The problem of obtaining fast deterministic algorithms for distributed symmetry breaking problems in graphs has long been considered one of the most challenging problems in the area of distributed graph algorithms. Consider for example the distributed coloring problem, where a (computer) network is modeled by an arbitrary graph G = (V,E) and the objective is to compute a vertex coloring of G by running a distributed algorithm on the graph G. It is maybe not surprising that randomization can be a helpful tool to efficiently compute such a coloring. As long as each node v in V can choose among deg(v)+1 different colors, even an almost trivial algorithm in which all nodes keep trying a random available color allows to color all nodes in O(log n) parallel steps. How to obtain a similarly efficient deterministic algorithm is however far less obvious. In fact, for a long time, there has been an exponential gap between the time complexities of the best randomized and the best deterministic distributed algorithms for many basic graph problems. In the last few years, there however has been substantial progress and we now have quite elegant and simple deterministic distributed graph algorithms that are nearly as fast as the classic randomized algorithms for the same tasks. In the first part, I will give an overview on the history of the problem of finding fast deterministic algorithms for distributed symmetry breaking problems. In the second part, we then discuss a concrete, novel distributed derandomization technique that in many cases leads to particularly efficient and simple deterministic distributed algorithms. We will together develop an efficient deterministic distributed graph coloring algorithm from scratch.
In the vast realm of computer science, it may seem that distributed computing and machine learning exist on opposite ends of the spectrum. However, there are many connections between the two domains, both in theory and practice. Recently, machine learning research has become excited about graphs.
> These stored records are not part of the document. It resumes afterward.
(* ===== verification/Producer.v ===== *)
(** * Producer: [harness/src/producer.cpp]

    The synthetic messages ([build_trade], [build_bbo], [build_book], [build]),
    the wait for readers, and the paced publishing loop.  Prices and sizes are
    computed in binary64 arithmetic as in the source.  The process id, the
    clocks and the stop flag are inputs. *)
From S2P Require Import Prelude Double Message Wire Sink.
From Stdlib Require Strings.String.
Import Strings.String.StringSyntax.
Local Delimit Scope string_scope with string.

Inductive Kind := KTrade | KBbo | KBook | KMixed.
#[global] Instance Kind_eq_dec : EqDecision Kind.
Proof. solve_decision. Defined.

(** [strncpy(dst, src, cap); dst[cap - 1] = 0]: [strncpy] pads with zeros. *)
Definition set_str (dst : bytes) (cap : nat) (src : String.string) : res bytes :=
  let! dst := overwrite dst 0 (vresize cap Corelib.Init.Byte.x00 (String.list_byte_of_string src)) in
  vset dst (cap - 1) Corelib.Init.Byte.x00.

(** The clock readings of one [build]: [exchange_ts_ns], the initialiser of
    [epoch] (used by the first message only) and [send_ts_ns]. *)
Record Clocks := mkClocks { ck_exchange : Z; ck_steady : Z; ck_send : Z }.

Section Build.
(** [getpid()]. *)
Variable pid : Z.

(** [fill_header]; [epoch] is the function's static variable. *)
Definition fill_header (epoch : option Z) (ck : Clocks) (seq type body_len : Z) : Header * option Z :=
  let e := default (ck_steady ck) epoch in
  (mkHeader seq (ck_send ck) type kVersion body_len (u64 pid) e, Some e).

(** [static_cast<int64_t>(price * 100.0)] and [static_cast<int64_t>(size * 1000.0)]. *)
Definition ticks (price : double) : res Z := int64_of_double (dmul price (double_of 100)).
Definition lots (size : double) : res Z := int64_of_double (dmul size (double_of 1000)).

(** The expression [65000.0 + static_cast<double>(seq % 500) * 0.5]. *)
Definition mid_price (seq : Z) : double := dadd (double_of 65000) (dmul (double_of (seq mod 500)) (ratio 1 2)).

Definition trade_quantity (seq : Z) : double := dadd (ratio 1 1000) (dmul (double_of (seq mod 100)) (ratio 1 100)).

Definition build_trade (epoch : option Z) (ck : Clocks) (seq : Z) : res (Trade * option Z) :=
  let! symbol := set_str (replicate kSymbolLen Corelib.Init.Byte.x00) kSymbolLen "BTCUSDT"%string in
  let! venue := set_str (replicate kVenueLen Corelib.Init.Byte.x00) kVenueLen "BINANCE"%string in
  let! base := set_str (replicate kCurrencyLen Corelib.Init.Byte.x00) kCurrencyLen "BTC"%string in
  let! quote := set_str (replicate kCurrencyLen Corelib.Init.Byte.x00) kCurrencyLen "USDT"%string in
  let price := mid_price seq in
  let quantity := trade_quantity seq in
  let! price_ticks := ticks price in
  let! quantity_lots := lots quantity in
  let '(h, epoch) := fill_header epoch ck seq Type_Trade (Z.of_nat sizeof_Trade) in
  Ok (mkTrade h symbol venue base quote (u64 (100000 + seq)) (u64 (500000 + seq * 2)) (u64 (500001 + seq * 2))
        (ck_exchange ck) (ck_exchange ck) (double_bits price) (double_bits quantity) (double_bits (dmul price quantity))
        price_ticks quantity_lots (seq mod 4) (u8 (Z.land seq 1)) 0 0 0 0 (replicate 19 Corelib.Init.Byte.x00), epoch).

(** [1.5 + static_cast<double>(n % 50) * 0.1]. *)
Definition bbo_size (n : Z) : double := dadd (ratio 3 2) (dmul (double_of (n mod 50)) (ratio 1 10)).

Definition build_bbo (epoch : option Z) (ck : Clocks) (seq : Z) : res (Bbo * option Z) :=
  let! symbol := set_str (replicate kSymbolLen Corelib.Init.Byte.x00) kSymbolLen "BTCUSDT"%string in
  let! venue := set_str (replicate kVenueLen Corelib.Init.Byte.x00) kVenueLen "BINANCE"%string in
  let mid := mid_price seq in
  let bid := dsub mid (ratio 1 2) in
  let ask := dadd mid (ratio 1 2) in
  let bid_size := bbo_size seq in
  let ask_size := bbo_size (u64 (seq + 7)) in
  let! bid_ticks := ticks bid in
  let! ask_ticks := ticks ask in
  let! bid_lots := lots bid_size in
  let! ask_lots := lots ask_size in
  let '(h, epoch) := fill_header epoch ck seq Type_Bbo (Z.of_nat sizeof_Bbo) in
  Ok (mkBbo h symbol venue (u64 (900000 + seq)) (ck_exchange ck) (ck_exchange ck)
        (double_bits bid) (double_bits bid_size) (double_bits ask) (double_bits ask_size)
        bid_ticks ask_ticks bid_lots ask_lots
        (u32 (3 + u32 (seq mod 10))) (u32 (3 + u32 (u64 (seq + 3) mod 10))) 0 (replicate 23 Corelib.Init.Byte.x00), epoch).

(** One side of the book at depth [i]: [n] is [seq + i] or [seq + i + 5]. *)
Definition level_size (n : Z) : double := dadd (double_of 1) (dmul (double_of (n mod 40)) (ratio 1 10)).
Definition build_level (price : double) (n : Z) : res Level :=
  let size := level_size n in
  let! t := ticks price in
  let! l := lots size in
  Ok (mkLevel (double_bits price) (double_bits size) t l (u32 (2 + u32 (n mod 8))) 0).

(** The loop over [i < kBookDepth]. *)
Fixpoint build_levels (mid : double) (seq : Z) (idx : list nat) : res (list Level * list Level) :=
  match idx with
  | [] => Ok ([], [])
  | i :: idx' =>
    let d := double_of (Z.of_nat i) in
    let! b := build_level (dsub (dsub mid (ratio 1 2)) d) (u64 (seq + Z.of_nat i)) in
    let! a := build_level (dadd (dadd mid (ratio 1 2)) d) (u64 (u64 (seq + Z.of_nat i) + 5)) in
    let! '(bs, asks) := build_levels mid seq idx' in
    Ok (b :: bs, a :: asks)
  end.

Definition build_book (epoch : option Z) (ck : Clocks) (seq : Z) : res (OrderBook * option Z) :=
  let! symbol := set_str (replicate kSymbolLen Corelib.Init.Byte.x00) kSymbolLen "BTCUSDT"%string in
  let! venue := set_str (replicate kVenueLen Corelib.Init.Byte.x00) kVenueLen "BINANCE"%string in
  let update_id := u64 (900000 + seq) in
  let! '(bids, asks) := build_levels (mid_price seq) seq (List.seq 0 kBookDepth) in
  let '(h, epoch) := fill_header epoch ck seq Type_OrderBook (Z.of_nat sizeof_OrderBook) in
  Ok (mkOrderBook h symbol venue update_id (u64 (update_id - 1)) (ck_exchange ck) (ck_exchange ck) bids asks
        (u32 (u64 (seq * 2654435761))) 1 0 (replicate 26 Corelib.Init.Byte.x00), epoch).

(** [Kind::Mixed] rotates through the three messages. *)
Definition kind_of (kind : Kind) (seq : Z) : Kind :=
  match kind with
  | KMixed => if seq mod 3 =? 0 then KTrade else if seq mod 3 =? 1 then KBbo else KBook
  | k => k
  end.

(** [build]: the bytes of the frame, as many as it returns. *)
Definition build (kind : Kind) (epoch : option Z) (ck : Clocks) (seq : Z) : res (bytes * option Z) :=
  match kind_of kind seq with
  | KTrade => let! '(m, e) := build_trade epoch ck seq in Ok (native_image m, e)
  | KBbo => let! '(m, e) := build_bbo epoch ck seq in Ok (native_image m, e)
  | _ => let! '(m, e) := build_book epoch ck seq in Ok (native_image m, e)
  end.
End Build.

(** ** Start-up *)

(** The wait for [wait_readers] attached readers, also in [receiver.cpp]: each
    turn sees the stop flag, [reader_count()] and the clock.  [false] is the
    timeout, exit status 1. *)
Fixpoint wait_for_readers (wanted deadline : Z) (turns : list (bool * Z * Z)) : res bool :=
  match turns with
  | [] => Throw OutOfFuel
  | (stop, readers, now) :: turns' =>
    if stop || (wanted <=? readers) then Ok true
    else if deadline <? now then Ok false
    else wait_for_readers wanted deadline turns'
  end.

(** [cfg.rate > 0.0 ? static_cast<uint64_t>(1e9 / cfg.rate) : 0]. *)
Definition interval_of (rate : double) : res Z :=
  if SFltb (S754_zero false) rate then uint64_of_double (ddiv (double_of 1000000000) rate) else Ok 0.

(** ** The publishing loop *)

(** One turn of the pacing loop: the stop flag and the two clock readings. *)
Record WaitTurn := mkWait { wt_stop : bool; wt_now : Z; wt_now2 : Z }.

(** [Ok (sleeps, t)]: the sleeps requested and, unless the stop flag ended the
    wait, the clock reading that did. *)
Fixpoint pace (next_send interval : Z) (turns : list WaitTurn) : res (list Z * option Z) :=
  match turns with
  | [] => Throw OutOfFuel
  | t :: turns' =>
    if wt_stop t then Ok ([], None)
    else if negb (wt_now t <? next_send) then Ok ([], Some (wt_now t))
    else
      let remaining := u64 (next_send - wt_now2 t) in
      let! '(sleeps, passed) := pace next_send interval turns' in
      Ok (if (100000 <? remaining) && (remaining <? interval) then (remaining - 50000) :: sleeps else sleeps, passed)
  end.

Record ProdConfig := mkProdConfig { pc_kind : Kind; pc_count : Z; pc_interval : Z; pc_pid : Z }.

(** One turn of the loop: the stop flag at its head, the pacing turns, the clocks of [build]. *)
Record ProdEvent := mkProdEvent { pv_stop : bool; pv_wait : list WaitTurn; pv_clocks : Clocks }.

(** [pr_passed] and [pr_sleeps] are histories: what ended each wait, and the sleeps. *)
Record Prod (R : Type) := mkProd {
  pr_seq : Z; pr_next_send : Z; pr_epoch : option Z; pr_ring : R; pr_passed : list (option Z); pr_sleeps : list Z
}.
Arguments mkProd {R}. Arguments pr_seq {R}. Arguments pr_next_send {R}. Arguments pr_epoch {R}. Arguments pr_ring {R}.
Arguments pr_passed {R}. Arguments pr_sleeps {R}.

Section Loop.
Context {R : Type} `{Sink R}.
Variable cfg : ProdConfig.

Definition prod_continue (p : Prod R) (ev : ProdEvent) : bool :=
  negb (pv_stop ev) && ((pc_count cfg =? 0) || (pr_seq p <? pc_count cfg)).

Definition prod_turn (p : Prod R) (ev : ProdEvent) : res (Prod R) :=
  let! '(sleeps, passed, next) :=
    if pc_interval cfg =? 0 then Ok ([], None, pr_next_send p)
    else
      let! '(sleeps, passed) := pace (pr_next_send p) (pc_interval cfg) (pv_wait ev) in
      Ok (sleeps, passed, u64 (pr_next_send p + pc_interval cfg)) in
  let seq := u64 (pr_seq p + 1) in
  let! '(frame, epoch) := build (pc_pid cfg) (pc_kind cfg) (pr_epoch p) (pv_clocks ev) seq in
  let! ring := sink_publish (pr_ring p) frame in
  Ok (mkProd seq next epoch ring (pr_passed p ++ [passed]) (pr_sleeps p ++ sleeps)).

Fixpoint prod_loop (p : Prod R) (evs : list ProdEvent) : res (Prod R) :=
  match evs with
  | [] => Ok p
  | ev :: evs' => if prod_continue p ev then let! p := prod_turn p ev in prod_loop p evs' else Ok p
  end.

Definition prod_init (ring : R) (now : Z) : Prod R := mkProd 0 now None ring [] [].
End Loop.

(** ** Exact prices and sizes

    Every price and size depends on [seq] through a small remainder, so a fact
    about its rounding is checked on all of them. *)
Definition returns (m : res Z) (z : Z) : bool := match m with Ok x => x =? z | Throw _ => false end.
Lemma returns_true (m : res Z) (z : Z) : returns m z = true -> m = Ok z.
Proof. destruct m; cbn; [|done]. intros ->%Z.eqb_eq. done. Qed.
And when machine learning meets graphs, researchers familiar with distributed algorithms may experience a sense of déjà vu, as many classic distributed computing paradigms are being rediscovered. In my lecture, I will introduce the key concepts in graph machine learning such as underreaching and oversquashing, known for decades in the distributed computing community as local and congest, respectively. Additionally, I will delve into recent breakthroughs and present intriguing open problems that lie ahead in this exciting intersection of fields. My slot will be based on my invited talks at PODC 2023 and OPODIS 2023, but will go well beyond these. Also, participants will be able to have some practical experience with graph learning by working with a Python notebook. While some basic knowledge about machine learning (e.g. backpropagation) is probably advantageous, it is not necessary.
We look back on an exciting week with inspiring talks, discussions, plenty of networking and the wonderful scenery of Champéry. We hope that the school sparked new ideas for your future work, and that you enjoyed the time spent with the organizers, speakers and colleagues.